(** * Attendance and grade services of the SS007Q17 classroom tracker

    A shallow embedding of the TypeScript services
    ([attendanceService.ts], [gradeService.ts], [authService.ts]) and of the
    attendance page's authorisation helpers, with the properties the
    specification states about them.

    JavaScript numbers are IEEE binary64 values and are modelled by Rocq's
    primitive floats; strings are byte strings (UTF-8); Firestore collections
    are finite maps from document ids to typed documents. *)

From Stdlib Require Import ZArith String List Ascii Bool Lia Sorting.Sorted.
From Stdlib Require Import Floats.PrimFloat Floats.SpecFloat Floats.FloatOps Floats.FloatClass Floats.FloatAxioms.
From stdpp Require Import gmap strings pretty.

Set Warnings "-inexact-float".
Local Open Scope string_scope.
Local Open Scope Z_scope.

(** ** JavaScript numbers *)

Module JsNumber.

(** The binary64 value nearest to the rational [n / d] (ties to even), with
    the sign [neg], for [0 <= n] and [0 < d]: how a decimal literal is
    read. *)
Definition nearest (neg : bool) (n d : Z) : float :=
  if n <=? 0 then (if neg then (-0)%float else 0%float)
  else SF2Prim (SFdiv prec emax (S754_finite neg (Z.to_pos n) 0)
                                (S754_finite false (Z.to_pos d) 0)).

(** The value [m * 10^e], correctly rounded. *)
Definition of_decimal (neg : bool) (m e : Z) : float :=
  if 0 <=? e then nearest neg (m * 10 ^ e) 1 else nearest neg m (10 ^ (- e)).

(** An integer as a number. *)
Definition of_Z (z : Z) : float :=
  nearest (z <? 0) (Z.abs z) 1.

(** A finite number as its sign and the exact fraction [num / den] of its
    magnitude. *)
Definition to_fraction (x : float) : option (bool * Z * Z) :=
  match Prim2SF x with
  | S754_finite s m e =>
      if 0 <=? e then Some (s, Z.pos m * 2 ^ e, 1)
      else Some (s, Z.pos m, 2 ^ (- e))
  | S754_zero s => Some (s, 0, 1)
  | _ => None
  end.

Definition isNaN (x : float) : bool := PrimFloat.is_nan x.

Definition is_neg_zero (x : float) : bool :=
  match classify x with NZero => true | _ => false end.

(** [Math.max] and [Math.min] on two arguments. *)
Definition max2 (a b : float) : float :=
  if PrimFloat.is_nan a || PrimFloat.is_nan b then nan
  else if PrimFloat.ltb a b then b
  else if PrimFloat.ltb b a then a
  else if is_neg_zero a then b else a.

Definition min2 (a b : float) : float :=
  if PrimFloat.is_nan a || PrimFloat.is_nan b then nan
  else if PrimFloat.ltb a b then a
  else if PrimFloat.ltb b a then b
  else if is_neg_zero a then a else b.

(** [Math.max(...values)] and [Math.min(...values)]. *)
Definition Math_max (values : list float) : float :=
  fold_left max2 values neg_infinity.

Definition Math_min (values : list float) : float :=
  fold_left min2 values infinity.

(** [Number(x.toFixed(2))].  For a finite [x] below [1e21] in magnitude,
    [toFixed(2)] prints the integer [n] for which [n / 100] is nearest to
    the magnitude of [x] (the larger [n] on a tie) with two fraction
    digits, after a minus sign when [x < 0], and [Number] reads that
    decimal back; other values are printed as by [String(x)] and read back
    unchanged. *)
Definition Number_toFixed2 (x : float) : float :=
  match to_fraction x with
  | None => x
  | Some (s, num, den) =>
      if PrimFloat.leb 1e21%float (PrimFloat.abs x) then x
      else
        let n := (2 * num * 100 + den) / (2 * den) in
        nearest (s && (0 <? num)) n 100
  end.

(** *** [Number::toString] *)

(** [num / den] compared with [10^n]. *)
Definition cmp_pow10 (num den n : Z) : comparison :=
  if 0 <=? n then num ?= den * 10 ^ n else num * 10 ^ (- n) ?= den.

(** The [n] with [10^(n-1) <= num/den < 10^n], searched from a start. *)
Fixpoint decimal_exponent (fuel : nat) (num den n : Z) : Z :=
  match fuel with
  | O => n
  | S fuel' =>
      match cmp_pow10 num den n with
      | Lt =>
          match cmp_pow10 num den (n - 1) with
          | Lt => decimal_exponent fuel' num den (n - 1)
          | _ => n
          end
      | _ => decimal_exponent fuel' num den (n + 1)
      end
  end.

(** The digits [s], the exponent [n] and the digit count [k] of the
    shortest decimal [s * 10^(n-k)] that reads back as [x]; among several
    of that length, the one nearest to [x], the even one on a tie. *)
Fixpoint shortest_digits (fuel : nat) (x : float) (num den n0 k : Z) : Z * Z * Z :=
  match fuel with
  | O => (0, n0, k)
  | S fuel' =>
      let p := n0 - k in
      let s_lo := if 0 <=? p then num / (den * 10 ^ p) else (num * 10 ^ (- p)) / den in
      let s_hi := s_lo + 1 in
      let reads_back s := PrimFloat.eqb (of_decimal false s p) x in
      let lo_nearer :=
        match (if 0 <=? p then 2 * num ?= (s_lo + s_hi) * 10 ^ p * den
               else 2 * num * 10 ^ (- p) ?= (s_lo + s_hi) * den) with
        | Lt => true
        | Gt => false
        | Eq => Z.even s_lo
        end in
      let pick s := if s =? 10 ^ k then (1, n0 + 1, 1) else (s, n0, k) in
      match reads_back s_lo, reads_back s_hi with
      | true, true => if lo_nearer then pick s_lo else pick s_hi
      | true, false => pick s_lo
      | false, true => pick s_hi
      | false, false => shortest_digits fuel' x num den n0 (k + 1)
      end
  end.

#####

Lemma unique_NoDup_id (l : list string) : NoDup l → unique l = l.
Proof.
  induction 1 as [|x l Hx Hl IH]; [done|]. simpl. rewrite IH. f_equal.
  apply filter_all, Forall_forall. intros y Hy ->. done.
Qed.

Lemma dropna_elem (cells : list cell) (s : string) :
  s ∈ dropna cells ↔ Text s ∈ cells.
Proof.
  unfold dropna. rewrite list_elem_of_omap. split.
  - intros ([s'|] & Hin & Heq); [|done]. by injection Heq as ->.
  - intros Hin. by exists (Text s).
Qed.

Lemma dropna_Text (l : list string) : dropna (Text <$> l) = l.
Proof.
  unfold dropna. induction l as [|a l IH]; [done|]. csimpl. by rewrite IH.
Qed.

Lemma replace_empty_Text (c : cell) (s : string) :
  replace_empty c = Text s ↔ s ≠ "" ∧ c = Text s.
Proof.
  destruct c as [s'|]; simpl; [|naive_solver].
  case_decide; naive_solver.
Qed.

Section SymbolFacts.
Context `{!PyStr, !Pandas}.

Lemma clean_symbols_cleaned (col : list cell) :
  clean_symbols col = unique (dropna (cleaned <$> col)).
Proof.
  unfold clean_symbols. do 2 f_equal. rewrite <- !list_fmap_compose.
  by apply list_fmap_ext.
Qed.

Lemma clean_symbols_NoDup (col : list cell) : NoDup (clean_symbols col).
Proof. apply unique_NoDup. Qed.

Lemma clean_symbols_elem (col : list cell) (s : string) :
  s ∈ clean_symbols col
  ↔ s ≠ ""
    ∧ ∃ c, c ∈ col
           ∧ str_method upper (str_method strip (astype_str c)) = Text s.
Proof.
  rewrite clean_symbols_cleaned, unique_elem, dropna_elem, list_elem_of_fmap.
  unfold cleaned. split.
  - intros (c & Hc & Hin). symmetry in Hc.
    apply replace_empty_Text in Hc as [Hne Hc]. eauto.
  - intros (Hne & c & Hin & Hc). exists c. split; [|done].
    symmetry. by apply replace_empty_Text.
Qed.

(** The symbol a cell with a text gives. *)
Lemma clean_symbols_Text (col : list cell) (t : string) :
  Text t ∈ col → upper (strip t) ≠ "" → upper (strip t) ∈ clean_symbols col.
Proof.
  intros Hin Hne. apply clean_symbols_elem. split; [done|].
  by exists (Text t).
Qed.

#####

Assignment —
Everything in the material above from the line that has "else Some (s, Z.pos m, 2 ^ (- e))" through the line that has "else if PrimFloat.ltb b a then b" must be duplicated exactly, with no other lines given.

Response area —
      else Some (s, Z.pos m, 2 ^ (- e))
  | S754_zero s => Some (s, 0, 1)
  | _ => None
  end.

Definition isNaN (x : float) : bool := PrimFloat.is_nan x.

Definition is_neg_zero (x : float) : bool :=
  match classify x with NZero => true | _ => false end.

(** [Math.max] and [Math.min] on two arguments. *)
Definition max2 (a b : float) : float :=
  if PrimFloat.is_nan a || PrimFloat.is_nan b then nan
  else if PrimFloat.ltb a b then b
  else if PrimFloat.ltb b a then a
  else if is_neg_zero a then b else a.

Definition min2 (a b : float) : float :=
  if PrimFloat.is_nan a || PrimFloat.is_nan b then nan
  else if PrimFloat.ltb a b then a
  else if PrimFloat.ltb b a then b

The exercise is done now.